(** C6 in zone R (allowed: single_family, accessory_dwelling): an
    apartment building is incompatible, a vacant lot is not. *)
Lemma incompatible_use_iff_not_allowed_witness :
  let parcel desc :=
    mkProperty (Val "0123-0045") (Val "1 Main St") Null (Val "R")
      (Val desc) (Val 300000%Q) (Val 100000%Q) (Val 5%Q)
      (Val (217800 # 1)%Q) (Val 0%Q) (Val 0%Q) in
  (exists vs v,
     Reanalyze.check_zoning_violations (parcel "Apartment bldg") = Returns vs
     /\ of_type "incompatible_use" vs = [v]
     /\ Violation.current_use v = Some "multi_family")
  /\ (exists vs,
        Reanalyze.check_zoning_violations (parcel "VACANT LAND") = Returns vs
        /\ of_type "incompatible_use" vs = []).
Proof.
  intros parcel. split.
  - destruct (incompatible_use_iff_not_allowed (parcel "Apartment bldg") "R"
                (mkRule "Residential" (Some 217800%Z) None (Some 5%Z) (Some 75%Z)
                   (Some 50%Z) (Some 20%Z) (Some 40%Z)
                   ["single_family"; "accessory_dwelling"])
                (217800 # 1)%Q 0%Q eq_refl eq_refl eq_refl eq_refl)
      as [vs [Hv [Hinc _]]].
    assert (Hcond : "multi_family" <> "unknown" /\ "multi_family" <> "vacant"
                    /\ ["single_family"; "accessory_dwelling"] <> []
                    /\ ~ In "multi_family" ["single_family"; "accessory_dwelling"]).
    { repeat split; try discriminate.
      simpl. intros [H | [H | []]]; discriminate. }
    destruct (Hinc Hcond) as [v [H1 [_ [_ [H4 _]]]]].
    exists vs, v. auto.
  - destruct (incompatible_use_iff_not_allowed (parcel "VACANT LAND") "R"
                (mkRule "Residential" (Some 217800%Z) None (Some 5%Z) (Some 75%Z)
                   (Some 50%Z) (Some 20%Z) (Some 40%Z)
                   ["single_family"; "accessory_dwelling"])
                (217800 # 1)%Q 0%Q eq_refl eq_refl eq_refl eq_refl)
      as [vs [Hv [_ [_ Hvac]]]].
    exists vs. split; [assumption|]. apply Hvac. left. reflexivity.
Defined.

(** C7. On every record of the evaluator's domain both versions of
    [check_zoning_violations] return a list and raise nothing; and on
    every record whatsoever whose zoning is absent, null, empty or not a
    key of the rule table they return the empty list. *)
Theorem check_zoning_violations_total :
  (forall p : Property,
     evaluator_domain p ->
     (exists vs, Reanalyze.check_zoning_violations p = Returns vs)
     /\ (exists vs, AnalyzeWithViolations.check_zoning_violations p = Returns vs))
  /\ (forall p : Property,
        get (zoning p) = None \/ get (zoning p) = Some ""
        \/ (exists zone, get (zoning p) = Some zone
                         /\ lookup zone RulesCorrected.ZONING_RULES = None) ->
        Reanalyze.check_zoning_violations p = Returns [])
  /\ (forall p : Property,
        get (zoning p) = None \/ get (zoning p) = Some ""
        \/ (exists zone, get (zoning p) = Some zone
                         /\ lookup zone Rules.ZONING_RULES = None) ->
        AnalyzeWithViolations.check_zoning_violations p = Returns []).
Proof.
  split; [|split].
  - intros p [[area Ha] [coverage Hc]].
    assert (Hgen : forall T cl cc,
              (forall rules, exists vs, cc rules p = Returns vs) ->
              exists vs, check_zoning_violations_with T cl cc p = Returns vs).
    { intros T cl cc Hcc. unfold check_zoning_violations_with.
      destruct (get (zoning p)) as [zone|]; [|eauto].
      destruct (String.eqb zone ""); [eauto|].
      destruct (lookup zone T) as [rules|]; [|eauto].
      destruct (check_lot_size_total rules p area Ha) as [size Hs].
      destruct (Hcc rules) as [cov Hcov].
      rewrite Hs, Hcov. simpl. eauto. }
    split; apply Hgen; intros rules.
    + exact (check_lot_coverage_total rules p coverage Hc).
    + exact (check_lot_coverage_subscript_total rules p coverage Hc).
  - intros p H. now apply check_unknown_zone.
  - intros p H. now apply check_unknown_zone.
Qed.

(** C7 at a conforming parcel of zone SRB and at a parcel of the unknown
    zone XYZ that carries no derived field at all. *)
Lemma check_zoning_violations_total_witness :
  (exists vs,
     Reanalyze.check_zoning_violations
       (mkProperty (Val "0123-0045") (Val "1 Main St") Null (Val "SRB")
          (Val "SINGLE FAM MDL-01") (Val 300000%Q) (Val 100000%Q) (Val (1 # 2)%Q)
          (Val (21780 # 1)%Q) (Val (2000 # 1)%Q) (Val (2000 # 2178)%Q)) = Returns vs)
  /\ Reanalyze.check_zoning_violations
       (mkProperty (Val "0999-0001") Null Null (Val "XYZ") Null (Val 1%Q) (Val 1%Q)
          (Val 1%Q) Absent Absent Absent) = Returns [].
Proof.
  destruct check_zoning_violations_total as [Hdom [Hunknown _]].
  split.
  - apply Hdom. split; eexists; reflexivity.
  - apply Hunknown. right. right. exists "XYZ". split; reflexivity.
Defined.

(** ** Dictionaries *)

Lemma lookup_update {V : Type} (default : V) (k : string) (f : V -> V)
    (d : list (string * V)) (z : string) :
  lookup z (update default k f d) =
  if String.eqb z k then Some (f (lookup_default default z d)) else lookup z d.
Proof.
  unfold lookup_default.
  induction d as [|[k' v] d IH]; simpl.
  - destruct (String.eqb z k); reflexivity.
  - destruct (String.eqb k k') eqn:Ek; simpl.
    + apply String.eqb_eq in Ek. subst k'.
      destruct (String.eqb z k); reflexivity.
    + rewrite IH. destruct (String.eqb z k) eqn:Ez.
      * apply String.eqb_eq in Ez. subst z. rewrite Ek. reflexivity.
      * reflexivity.
Qed.

Lemma lookup_default_update {V : Type} (default : V) (k : string) (f : V -> V)
    (d : list (string * V)) (z : string) :
  lookup_default default z (update default k f d) =
  if String.eqb z k then f (lookup_default default z d)
  else lookup_default default z d.
Proof.
  unfold lookup_default at 1. rewrite lookup_update.
  destruct (String.eqb z k); reflexivity.
Qed.

(** ** Violation aggregator *)

Lemma count_types_lookup (zone z : string) (vs : list Violation.t)
    (d : list (string * ZoneViolations.t)) (s : ZoneViolations.t) :
  lookup zone d = Some s ->
  lookup z (count_types zone vs d) =
  if String.eqb z zone
  then Some (fold_left (fun s v => add_violation_type (Violation.type v) s) vs s)
  else lookup z d.
Proof.
  unfold count_types. revert d s.
  induction vs as [|v vs IH]; intros d s Hl; simpl.
  - destruct (String.eqb z zone) eqn:E; [|reflexivity].
    apply String.eqb_eq in E. now subst.
  - rewrite (IH _ (add_violation_type (Violation.type v) s)).
    + destruct (String.eqb z zone) eqn:E; [reflexivity|].
      rewrite lookup_update, E. reflexivity.
    + rewrite lookup_update, String.eqb_refl.
      unfold lookup_default. now rewrite Hl.
Qed.

(** The loop body, on a record it keeps and that is in the domain,
    rewrites the entry of the record's zone and no other. *)
Lemma analyze_step_kept (check : Property -> outcome (list Violation.t)) (cap : nat)
    (st : Analysis.t) (p : Property) (zone : string) (vs : list Violation.t) :
  zone_of (Some p) = Some zone ->
  check p = Returns vs ->
  address p <> Absent -> parcel_id p <> Absent ->
  exists st',
    analyze_step check cap st (Some p) = Returns st'
    /\ forall z,
         lookup z (Analysis.violations_by_zone st') =
         if String.eqb z zone
         then Some (entry_after cap (get (address p)) (get (parcel_id p)) vs
                      (lookup_default ZoneViolations.empty zone
                         (Analysis.violations_by_zone st)))
         else lookup z (Analysis.violations_by_zone st).
Proof.
  intros Hz Hc Ha Hi. unfold analyze_step. rewrite Hz, Hc. cbn [bind].
  set (d0 := Analysis.violations_by_zone st).
  set (s0 := lookup_default ZoneViolations.empty zone d0).
  destruct vs as [|v vs].
  - eexists. split; [reflexivity|]. intros z. simpl.
    rewrite lookup_update. destruct (String.eqb z zone) eqn:E; [|reflexivity].
    apply String.eqb_eq in E. subst z. reflexivity.
  - set (d1 := update ZoneViolations.empty zone add_parcel d0).
    set (d2 := update ZoneViolations.empty zone add_violating_parcel d1).
    set (d3 := count_types zone (v :: vs) d2).
    set (s3 := fold_left (fun s v => add_violation_type (Violation.type v) s)
                 (v :: vs) (add_violating_parcel (add_parcel s0))).
    assert (H2 : lookup zone d2 = Some (add_violating_parcel (add_parcel s0))).
    { unfold d2, d1. rewrite lookup_update, String.eqb_refl.
      rewrite lookup_default_update, String.eqb_refl. reflexivity. }
    assert (H3 : forall z, lookup z d3 =
                           if String.eqb z zone then Some s3 else lookup z d0).
    { intros z. unfold d3. rewrite (count_types_lookup zone z _ d2 _ H2).
      destruct (String.eqb z zone) eqn:E; [reflexivity|].
      unfold d2, d1. now rewrite !lookup_update, E. }
    assert (H3d : lookup_default ZoneViolations.empty zone d3 = s3).
    { unfold lookup_default. now rewrite H3, String.eqb_refl. }
    unfold store_example. rewrite H3d. unfold entry_after. fold s0. fold s3.
    destruct (Nat.ltb (List.length (ZoneViolations.examples s3)) cap).
    + destruct (address p) as [| |a]; [contradiction| |];
        (destruct (parcel_id p) as [| |i]; [contradiction| |]);
        simpl; (eexists; split; [reflexivity|]); intros z; simpl;
        rewrite lookup_update, H3;
        (destruct (String.eqb z zone) eqn:E; [|reflexivity]);
        apply String.eqb_eq in E; subst z; rewrite H3d; reflexivity.
    + simpl. eexists. split; [reflexivity|]. intros z. simpl. apply H3.
Qed.
Lemma KeepsOwn_with_lock {A} (m : M LogState.t A) :
  KeepsOwn name d0 m -> KeepsOwn name d0 (with_lock m).
Proof.
  intros Hm s w r s' w' Hn Ho H.
  apply with_lock_inv in H as (w0 & w1 & F0 & _ & H & F1 & _).
  rewrite <- F0 in Ho. destruct (Hm _ _ _ _ _ Hn Ho H) as [Hn1 Ho1].
  split; [exact Hn1 | now rewrite F1].
Qed.

Lemma KeepsOwn_syscall (e : event) : KeepsOwn name d0 (syscall e).
Proof.
  intros s w r s' w' Hn Ho H.
  apply syscall_any in H as (-> & F & _). split; [exact Hn | now rewrite F].
Qed.

Lemma KeepsOwn_fh_write (p : Py.str) :
  fits p -> KeepsOwn name d0 (fh_write name (frame p)).
Proof.
  intros Hp s w r s' w' Hn Ho H.
  apply fh_write_any in H as (-> & _ & [(_ & Hex & F) | (_ & F & _)]);
    (split; [exact Hn|]); rewrite F; [|exact Ho].
  now apply own_frames_append.
Qed.

Lemma KeepsOwn_fh_tell : KeepsOwn name d0 (fh_tell name).
Proof.
  intros s w r s' w' Hn Ho H.
  apply fh_tell_any in H as (-> & F & _). split; [exact Hn | now rewrite F].
Qed.

Lemma KeepsOwn_path_exists : KeepsOwn name d0 (path_exists name).
Proof.
  intros s w r s' w' Hn Ho H.
  apply path_exists_any in H as (-> & F & _).
  split; [exact Hn | now rewrite F].
Qed.
(** * AFSK1200 modem (bertos/net/afsk.c): shallow embedding and properties

    The C translation unit keeps the whole modem in file-scope variables
    that are touched by two interrupt handlers (ADC and DAC) and by the
    [read]/[write]/[flush] hooks.  Here every fixed-width variable is a [Z]
    whose wrap-around is written out at each store, the file-scope
    variables of the transmitter and of the receiver are gathered in two
    records, and each handler is a function from record to record.  The
    interplay of the DAC handler with [afsk_write] is a list of atomic
    events applied to the transmitter record; [afsk_read], which waits for
    the receive handler and the timer, runs in a world that says what
    arrives when. *)

From Stdlib Require Import ZArith List Bool Lia.
Import ListNotations.
Local Open Scope Z_scope.

(** ** Fixed-width integers *)

Module Int.

Definition u8 (x : Z) : Z := x mod 256.
Definition u16 (x : Z) : Z := x mod 65536.
Definition s8 (x : Z) : Z := (x + 128) mod 256 - 128.
Definition s16 (x : Z) : Z := (x + 32768) mod 65536 - 32768.

Definition b2z (b : bool) : Z := if b then 1 else 0.

End Int.
Import Int.

(** ** Constants of the modem *)

Definition SAMPLERATE : Z := 9600.
Definition BITRATE : Z := 1200.
Definition SAMPLEPERBIT : Z := SAMPLERATE / BITRATE.
Definition PHASE_BIT : Z := 8.
Definition PHASE_INC : Z := 1.
Definition PHASE_MAX : Z := SAMPLEPERBIT * PHASE_BIT.
Definition PHASE_THRES : Z := PHASE_MAX / 2.
Definition MARK_FREQ : Z := 1200.
Definition SPACE_FREQ : Z := 2200.
Definition SIN_LEN : Z := 512.
Definition BIT_STUFF_LEN : Z := 5.

(** Modelled from the spec: the three in-band octets come from headers
    (afsk.h, net/ax25.h) that are not among the sources at hand; the
    interface table gives HDLC_FLAG = 0x7E, HDLC_RESET = 0x7F and
    AX25_ESC = 0x1B. *)
Definition HDLC_FLAG : Z := 0x7E.
Definition HDLC_RESET : Z := 0x7F.
Definition AX25_ESC : Z := 0x1B.
(** * EstimaTB: estimation of a crop's basal temperature (Tb)

    Shallow embedding of the two programs of the repository:

    - [app.py] (module [App]): [validate_data], [calculate_tb] and the
      module-level application logic, which selects the Tb of minimal
      mean squared error (QME) on the fixed grid 0, 0.5, ..., 20;
    - [app_agrometeorologia_excel.py] (module [Excel]): [calcular_tmed],
      [calcular_std], [calcular_sta], [realizar_regressao],
      [estimar_tb_otimo], the analysis step of [main], which selects
      the Tb of maximal R² on a grid chosen by the user, and the
      recomputation of [mostrar_resultados]; also
      [detectar_colunas_automaticamente] (module [Colunas]).

    Numbers.  The programs compute on float64 values.  The data of a
    table and what is computed from them (thermal sums, regressions,
    scores) are modelled as exact rationals ([Q], compared with [==])
    together with the missing value [NaN]; rounding, overflow and
    infinities are outside the model there.  The candidate grids are
    different: how many candidates [np.arange] returns depends on the
    rounding of a few float64 operations, so the grid, and the arithmetic
    of the code that builds it, are modelled on IEEE 754 binary64 values
    ([spec_float] of the Standard Library, round to nearest even).

    Libraries.  pandas, numpy and scikit-learn are not part of the
    repository; the few operations the programs call are modelled in the
    first part of the file after their documented behaviour
    ([Series.cumsum] skips missing values, [idxmin]/[idxmax] return the
    first optimum, [LinearRegression.fit] rejects empty or non-finite
    input, a Series has no [reshape], ...). *)

From Stdlib Require Import QArith Qround Qminmax Lqa.
From Stdlib Require Import Floats.SpecFloat.
From stdpp Require Import base option list gmap strings.
Lemma idempotent_both nvim fuel :
  (∀ e c, _resolve fuel nvim e = ret c →
          _resolve fuel nvim (expr_of_code c) = ret c)
  ∧ (∀ i c, _resolve_from_special_keys fuel nvim i = ret c →
            c = CBytes i ∨ _resolve fuel nvim (expr_of_code c) = ret c).
Proof.
  induction fuel as [|fuel [IHr IHs]]; [by split|].
  split.
  - intros [n|b|s|t] c Hres.
    + by injection Hres as <-.
    + pose proof Hres as Hres0. rewrite _resolve_bytes in Hres.
      destruct (length b =? 1)%nat.
      { destruct b; [done|]. by injection Hres as <-. }
      destruct (startswith b [x80]).
      { by injection Hres as <-. }
      destruct (startswith b (B "<") || endswith b (B ">")).
      2: { by injection Hres as <-. }
      apply bind_ret_inv in Hres as (code & Hcode & Hres).
      destruct (bool_decide (code = CBytes (slice_1_m1 b))) eqn:Hdec;
        simpl in Hres; injection Hres as <-; [done|].
      apply bool_decide_eq_false in Hdec.
      destruct (IHs _ _ Hcode) as [?|Hfix]; [done|].
      by apply (_resolve_mono _ fuel); [lia|].
    + rewrite _resolve_str in Hres. apply IHr in Hres.
      by apply (_resolve_mono _ fuel); [lia|].
    + done.
  - intros i c Hres. rewrite _resolve_from_special_keys_unfold in Hres.
    destruct (SPECIAL_KEYS !! _) as [code|] eqn:Htab.
    { injection Hres as <-. right.
      eapply canonical_fixed, SPECIAL_KEYS_canonical, Htab. }
    destruct (startswith (upper i) (B "C-")).
    { destruct (_ && _).
      - destruct (last i); [|done]. injection Hres as <-. by right.
      - right. eapply canonical_fixed, join2_canonical, Hres. by left. }
    destruct (_ || _).
    { right. eapply canonical_fixed, join2_canonical, Hres. by right. }
    destruct (bool_decide (upper i = B "LEADER")).
    { apply bind_ret_inv in Hres as (leader & _ & Hres). right.
      apply IHr in Hres. by apply (_resolve_mono _ fuel); [lia|]. }
    destruct (bool_decide (upper i = B "LOCALLEADER")).
    { apply bind_ret_inv in Hres as (leader & _ & Hres). right.
      apply IHr in Hres. by apply (_resolve_mono _ fuel); [lia|]. }
    injection Hres as <-. by left.
Qed.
= = =
The lines above, from the first through the one containing "simpl. intros [H", must be restated word for word, with nothing added.

(** C6 in zone R (allowed: single_family, accessory_dwelling): an
    apartment building is incompatible, a vacant lot is not. *)
Lemma incompatible_use_iff_not_allowed_witness :
  let parcel desc :=
    mkProperty (Val "0123-0045") (Val "1 Main St") Null (Val "R")
      (Val desc) (Val 300000%Q) (Val 100000%Q) (Val 5%Q)
      (Val (217800 # 1)%Q) (Val 0%Q) (Val 0%Q) in
  (exists vs v,
     Reanalyze.check_zoning_violations (parcel "Apartment bldg") = Returns vs
     /\ of_type "incompatible_use" vs = [v]
     /\ Violation.current_use v = Some "multi_family")
  /\ (exists vs,
        Reanalyze.check_zoning_violations (parcel "VACANT LAND") = Returns vs
        /\ of_type "incompatible_use" vs = []).
Proof.
  intros parcel. split.
  - destruct (incompatible_use_iff_not_allowed (parcel "Apartment bldg") "R"
                (mkRule "Residential" (Some 217800%Z) None (Some 5%Z) (Some 75%Z)
                   (Some 50%Z) (Some 20%Z) (Some 40%Z)
                   ["single_family"; "accessory_dwelling"])
                (217800 # 1)%Q 0%Q eq_refl eq_refl eq_refl eq_refl)
      as [vs [Hv [Hinc _]]].
    assert (Hcond : "multi_family" <> "unknown" /\ "multi_family" <> "vacant"
                    /\ ["single_family"; "accessory_dwelling"] <> []
                    /\ ~ In "multi_family" ["single_family"; "accessory_dwelling"]).
    { repeat split; try discriminate.
      simpl. intros [H | [H | []]]; discriminate. }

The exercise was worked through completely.